26. We spoke to Mr A on 31 October. He gave the following reasons for not complaining sooner: • He blamed the Trust for the delays, saying it delayed the local resolution period to ‘run the clock’ on his complaint.
• He blamed his advocate, as they did not advise him to come to our office after the Trust’s complaint response on 31 October 2023 • He said his advocate did not help him bring his complaint to our office • He said he came to our office while the Trust delayed his case • He said he has learning difficulties, which impacted his ability to come to our office sooner and why he put all his faith into his advocate
27. In this case, the Trust did not take a long time responding to Mr A’s complaint. He complained to the Trust on 9 August, and it responded to him on 31 October (just under three months). The Trust responded to all the points raised and clearly listed each of Mr A’s complaints as subheadings with its responses beneath.

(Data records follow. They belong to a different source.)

(** X24.  [crond_get_email_to] never writes past [crond->email_to] nor past
    the two arrays on its stack, whatever the login name and the host name
    are.  The array keeps its size and holds afterwards, as a string, the
    first 255 bytes at most of the user name, an ['@'], and the host name
    cut at 255 bytes at most. *)
Theorem email_to_fits (ie : id_env) (email_to : list Z) :
  length email_to = EMAIL_TO_SZ ->
  let user := take 255 (c_string (user_source ie)) in
  let host :=
    c_string (take 255 (resize CROND_MAX_HOST_NAME_SZ (stack_fill ie)
                               (gethostname_buf ie))) in
  exists email,
    crond_get_email_to ie email_to = Some email /\
    length email = EMAIL_TO_SZ /\
    c_string email = user ++ Ch.AT :: host /\
    (length user <= 255)%nat /\ (length host <= 255)%nat.
Proof.
  intros Hlen user host. unfold crond_get_email_to.
  destruct (user_name_spec ie) as (un & -> & Hun). fold user in Hun.
  set (hn := <[(CROND_MAX_HOST_NAME_SZ - 1)%nat := Ch.NUL]>
               (resize CROND_MAX_HOST_NAME_SZ (stack_fill ie)
                       (gethostname_buf ie))).
  assert (Hhn : c_string hn = host).
  { unfold hn. rewrite (insert_last_nul _ 255) by (by rewrite length_resize).
    apply c_string_app_nul. }
  assert (Hlu : (length user <= 255)%nat)
    by (unfold user; rewrite length_take; lia).
  assert (Hlh : (length host <= 255)%nat).
  { unfold host. rewrite c_strlen_c_string.
    etrans; [apply c_strlen_le|]. rewrite length_take. lia. }
  assert (Hsu : c_strlen un = length user)
    by (by rewrite <- c_strlen_c_string, Hun).
  assert (Hsh : c_strlen hn = length host)
    by (by rewrite <- c_strlen_c_string, Hhn).
  unfold EMAIL_TO_SZ, CROND_MAX_HOST_NAME_SZ, CROND_MAX_USER_NAME in *.
  (* the user name *)
  pose proof (c_stpcpy_spec email_to [] un) as H1.
  cbn [length app Nat.add] in H1. rewrite H1; [|lia|by rewrite ?take_0].
  rewrite Hun, Hsu.
  set (e1 := user ++ Ch.NUL :: drop (length user + 1) email_to).
  assert (Hl1 : length e1 = 513%nat).
  { unfold e1. rewrite length_app. cbn [length]. rewrite length_drop. lia. }
  (* the at sign *)
  pose proof (c_stpcpy_spec e1 user [Ch.AT]) as H2.
  change (c_strlen [Ch.AT]) with 1%nat in H2.
  change (c_string [Ch.AT]) with [Ch.AT] in H2.
  rewrite H2; [|lia|apply take_app_length].
  set (e2 := user ++ [Ch.AT] ++ Ch.NUL :: drop (length user + 1 + 1) e1).
  assert (Hl2 : length e2 = 513%nat).
  { unfold e2. rewrite !length_app. cbn [length]. rewrite length_drop. lia. }
  (* the host name *)
  pose proof (c_stpcpy_spec e2 (user ++ [Ch.AT]) hn) as H3.
  rewrite length_app in H3. cbn [length] in H3.
  rewrite H3; [|lia|unfold e2; rewrite app_assoc;
                     rewrite <- (length_app user [Ch.AT]) at 1;
                     apply take_app_length].
  - rewrite Hhn, Hsh. eexists. split; [reflexivity|].
    split; [|split; [|done]].
    + rewrite !length_app. cbn [length]. rewrite length_drop. lia.
    + rewrite <- app_assoc. cbn [app].
      change (user ++ Ch.AT :: host ++ Ch.NUL :: ?r)
        with (user ++ (Ch.AT :: host) ++ Ch.NUL :: r).
      rewrite app_assoc. apply c_string_terminated.
      intros [Hn|[Hn|Hn]%elem_of_cons]%elem_of_app.
      * revert Hn. unfold user. intros Hn.
        apply (c_string_no_nul (user_source ie)). by eapply subseteq_take.
      * discriminate Hn.
      * by apply (c_string_no_nul _) in Hn.
Qed.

28. We appreciate why Mr A was unsatisfied with the Trust’s response, as the Trust could not tell him why the asthma team did not see him. However, our office could have investigated this further. Instead, Mr A decided to continue trying to escalate his complaint with the Trust despite its clear signposting to our office on 31 October 2023 and 13 February 2024. He should have followed the Trust’s instruction, and it was his own agency that delayed the case coming to our office.
29. He says it was his advocate who advised him to return to the Trust. Whilst we do not dispute this, we cannot ignore the fact that this was Mr A’s complaint, not his advocate’s. We have seen nothing to suggest Mr A lacked the capacity to make his own decisions and he was under no obligation to follow his advocate’s advice. The evidence shows the Trust had been clear on what steps he needed to take to escalate his complaint (namely, to bring his concerns to our attention). Ultimately, Mr A’s decision to follow his advocate’s advice rather than that given to him by the Trust, although somewhat understandable, is what led to his complaint falling foul of our legislation.

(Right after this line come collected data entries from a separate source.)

(** * canvas-record: the recording orchestrator

    A shallow embedding of the [Recorder] class (status enum, accessors,
    extension resolution, encoder selection, [init], [start], [getFrame],
    [step], [stop], [dispose]) and the properties of its lifecycle, timing
    and frame acquisition.

    Conventions of the embedding.
    - A JavaScript number is a [number]: the exact value of an IEEE 754
      double as a rational, one of the two infinities, or NaN.  A product, a
      sum or a quotient of two finite numbers is the exact result rounded to
      the nearest double, ties to the even significand ([double]).  The sign
      of zero is not represented.
    - [frame] is a whole number, kept as an integer: [this.frame++] is exact
      as long as the counter is below 2^53, and the statements about counted
      frames are made for that range.
    - An [async] method is a function from the recorder object to the mutated
      object paired with a completion: a returned value or a thrown error
      (a rejected promise).  What was mutated before a throw stays mutated.
      Calls are made one after the other, each when the promise of the
      previous one has settled.
    - Everything observable from outside the object (the [onStatusChange]
      callback, the console, every call into the encoder, the download) is
      appended to the object's [trace] in the order in which it happens.
      The callback and the encoder do not call back into the recorder.
    - The encoder classes, the helpers of [utils.js] and the browser functions
      are not part of the class; they are the fields of a [Platform]. *)

From Stdlib Require Import ZArith QArith Qround Qabs Qpower.
From Stdlib Require Import List String Ascii Bool Lia Lqa.
From Stdlib Require Import Strings.Byte.
Import ListNotations.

30. We have noted Mr A’s comment that he contacted our office during the time the Trust was dealing with his complaint. Unfortunately, we can find no record of him contacting us about these specific concerns. However, our records show that, in November 2023, he contacted us about a different complaint (involving a different Trust). At the time, we gave Mr A general advice about our time-limits. This is further evidence that he was made aware of both our legislation and our expectations.
31. In any event, a telephone conversation with our office would not have met the requirements of our legislation. As we have explained earlier, under the relevant legislation, he was required to make the complaint in writing.
32. We recognise that Mr A has learning difficulties which may impact on his ability to make a complaint in writing (and may explain his reliance on an advocate). However, we again need to refer here to the separate complaint mentioned earlier.
33. Our records show that, when Mr A approached us with that complaint, he explained the difficulty he may have in making his complaint in writing. We therefore agreed (in December 2023) that, with his permission, we would take details of his complaint by telephone and transcribe these into a written document which he could then authorise. Our records show this task was undertaken successfully and his other complaint was progressed as normal. This serves as evidence that Mr A was aware of our processes and how we could help him if he was having trouble in bringing his concerns to us.
34. Looking at matters in the round, we are satisfied Mr A was aware of the need to bring a complaint to us within the required timeframe and was able to do so effectively. Because of this, we can see no good reason to set our time-limit aside in this instance.
35. We are sorry to hear about the health concerns Mr A has had, and we can appreciate the events around 29 June 2023 were frightening for him, especially in light of his asthma and risk.
36. We realise this is unlikely to be the outcome Mr A was looking for when he approached us. We hope we have explained the thorough consideration we have given to our decision and clearly outlined the reasons for it. We would like to thank Mr A for bringing his concerns to our attention.